杜鑫想,就是因为晚了,才要去说一声呢。说不准少爷他就要过来过夜呢。这些话却不能对秀华说,就道:“孟老板的回话,我总要告诉少爷。”
杜鑫拿定了主意,秀华就不再说什么了,取出来一块银元递给他,说:“这样晚了,路上小心汽车。你叫个车夫拉你过去吧。”
杜鑫心里十分的愧疚。
老丈人断了腿在医院里养伤,裁缝铺子的生意就停了,洋人的医院又是一笔极大的开销,虽然有孟青和傅玉声相帮,可他的脸面薄,总不好意思这样大笔大笔的花别人的钱。秀华的字写得好,拿了稿子回来替人誊写,老太太就替人浆洗衣裳,也能有些进项。可这些赚得都是辛苦钱,来得实在不容易,家里连铜钿都是一个掰成两半来用。他这一趟出去,来回就要花到一块,心里实在过意不去。

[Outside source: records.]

(* Shallow embedding of the authentication and authorization core of
   unified-python (auth.py, email_auth.py, main.py, database.py):
   the ORM tables as lists of records, `db.query(...).filter(...).first()`
   as `find`, `.all()` as `filter`, HTTPException as an error outcome,
   and the handlers as functions returning the committed database. *)

From Stdlib Require Import List String Ascii Bool ZArith Lia Permutation.
Import ListNotations.
Open Scope string_scope.

(* ------------------------------------------------------------------ *)
(* database.py                                                          *)
(* ------------------------------------------------------------------ *)

Record User := mkUser {
  u_id : string;
  u_email : string;
  u_password_hash : option string;
  u_google_id : option string;
  u_first_name : string;
  u_last_name : string;
  u_auth_provider : string;
  u_is_active : bool;
  u_is_admin : bool
}.

Record Prompt := mkPrompt {
  p_id : string;
  p_title : string;
  p_description : option string;
  p_content : string;
  p_category : option string;
  p_tags : list string;
  p_is_public : bool;
  p_user_id : string
}.

(** Token rows; timestamps are integers (seconds).  The row holds the
    hash of the secret and no field for the secret itself. *)
Record Token := mkToken {
  tok_id : string;
  tok_name : string;
  tok_description : string;
  tok_token_hash : string;
  tok_user_id : string;
  tok_is_active : bool;
  tok_last_used_at : option Z;
  tok_usage_count : Z;
  tok_permissions : list string;
  tok_expires_at : option Z
}.

Record DB := mkDB {
  users : list User;
  prompts : list Prompt;
  tokens : list Token
}.

Definition set_users (db : DB) (us : list User) : DB :=
  mkDB us (prompts db) (tokens db).
Definition set_prompts (db : DB) (ps : list Prompt) : DB :=
  mkDB (users db) ps (tokens db).
Definition set_tokens (db : DB) (ts : list Token) : DB :=
  mkDB (users db) (prompts db) ts.

(** `db.query(User).filter(User.id == user_id).first()` *)
Definition query_user_by_id (db : DB) (user_id : string) : option User :=
  find (fun u => String.eqb (u_id u) user_id) (users db).

(** Committing a modified token row: `UPDATE tokens ... WHERE id = ?` *)
Definition commit_token (db : DB) (t : Token) : DB :=
  set_tokens db (map (fun x => if String.eqb (tok_id x) (tok_id t) then t else x)
                     (tokens db)).

(** `db.delete(token); db.commit()`: `DELETE FROM tokens WHERE id = ?` *)
Definition delete_token_row (db : DB) (t : Token) : DB :=
  set_tokens db (filter (fun x => negb (String.eqb (tok_id x) (tok_id t))) (tokens db)).

(** A handler either returns a value or raises `HTTPException(code, detail)`. *)
Inductive Outcome (A : Type) : Type :=
| Ok (a : A)
| Raise (status_code : Z) (detail : string).
Arguments Ok {A} a.
Arguments Raise {A} status_code detail.

(** Python truthiness of an optional string (`None` and `''` are falsy). *)
Definition truthy (s : option string) : bool :=
  match s with
  | Some v => negb (String.eqb v "")
  | None => false
  end.

(* ------------------------------------------------------------------ *)
(* Request bodies: the JSON object read by `await request.json()`;     *)
(* `None` when the body is not a JSON object (request.json() raises, or *)
(* `data.get` / `'k' in data` fails), which the handlers turn into 500. *)
(* A key absent from the object is `None` in its field.                 *)
(* ------------------------------------------------------------------ *)

Record TokenCreateBody := mkTokenCreateBody {
  tcb_name : option string;
  tcb_description : option string;
  tcb_permissions : option (list string)
}.

Record TokenPatch := mkTokenPatch {
  tp_name : option string;
  tp_description : option string;
  tp_is_active : option bool;
  tp_permissions : option (list string)
}.

Definition get_or {A} (v : option A) (d : A) : A :=
  match v with Some x => x | None => d end.

Definition upd {A} (v : option A) (old : A) : A :=
  match v with Some x => x | None => old end.

(* ------------------------------------------------------------------ *)
(* Responses                                                           *)
(* ------------------------------------------------------------------ *)

(** One element of the `tokens` list of GET /api/tokens. *)
Record TokenView := mkTokenView {
  tv_id : string;
  tv_name : string;
  tv_description : string;
  tv_is_active : bool;
  tv_last_used_at : option Z;
  tv_usage_count : Z;
  tv_permissions : list string;
  tv_expires_at : option Z;
  tv_owner_user_id : string
}.

Definition token_view (t : Token) : TokenView :=
  mkTokenView (tok_id t) (tok_name t) (tok_description t) (tok_is_active t)
    (tok_last_used_at t) (tok_usage_count t) (tok_permissions t)
    (tok_expires_at t) (tok_user_id t).

Record TokenList := mkTokenList {
  tl_tokens : list TokenView;
  tl_user_id : string;
  tl_count : nat
}.

(** Response of POST /api/tokens: the only response carrying the secret. *)
Record TokenCreated := mkTokenCreated {
  tc_id : string;
  tc_name : string;
  tc_description : string;
  tc_token : string;
  tc_permissions : list string
}.

Record TokenUpdated := mkTokenUpdated {
  tu_id : string;
  tu_name : string;
  tu_description : string;
  tu_is_active : bool;
  tu_permissions : list string;
  tu_owner_user_id : string
}.

Record TokenDeleted := mkTokenDeleted {
  td_message : string;
  td_token_id : string
}.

秀华见他为难,只好反过来劝他:“傅先生的事,你是该跑一趟,早去早回,不要在路上耽搁了。”
杜鑫到了傅公馆,却不曾见着傅玉声。傅家的佣人好些都已经换过了,守门的人他也不认识,没人肯放他进去。他在外面苦等了半天,终于等到叶翠雯坐着汽车要出去打牌,连忙的跟着车子喊了两声。叶翠雯许久不曾见他,倒也客气,喊汽车夫停下来,坐在汽车里同他说了两句话。
杜鑫问了她的好,又问少爷在不在,叶翠雯意味不明的笑了一下,才说:“他前一阵子被拘坏了,这些日子天天都在外面,不知是闹些什么,怎么了?”
杜鑫一听她这么说,就知道自己这一趟怕是见不着少爷了,就说少爷前两天去了孟家一趟,落了空。又说孟老板去外地办事了,才刚回来。他怕少爷有急事,就来报个信。
叶翠雯若有所思的看了他两眼,突然问他:“他是哪天去的,是不是大前天夜里?”
杜鑫听她说得这么准,不由得哆嗦了一下,多了个心眼,撒了个谎,“不是呀,是昨天。”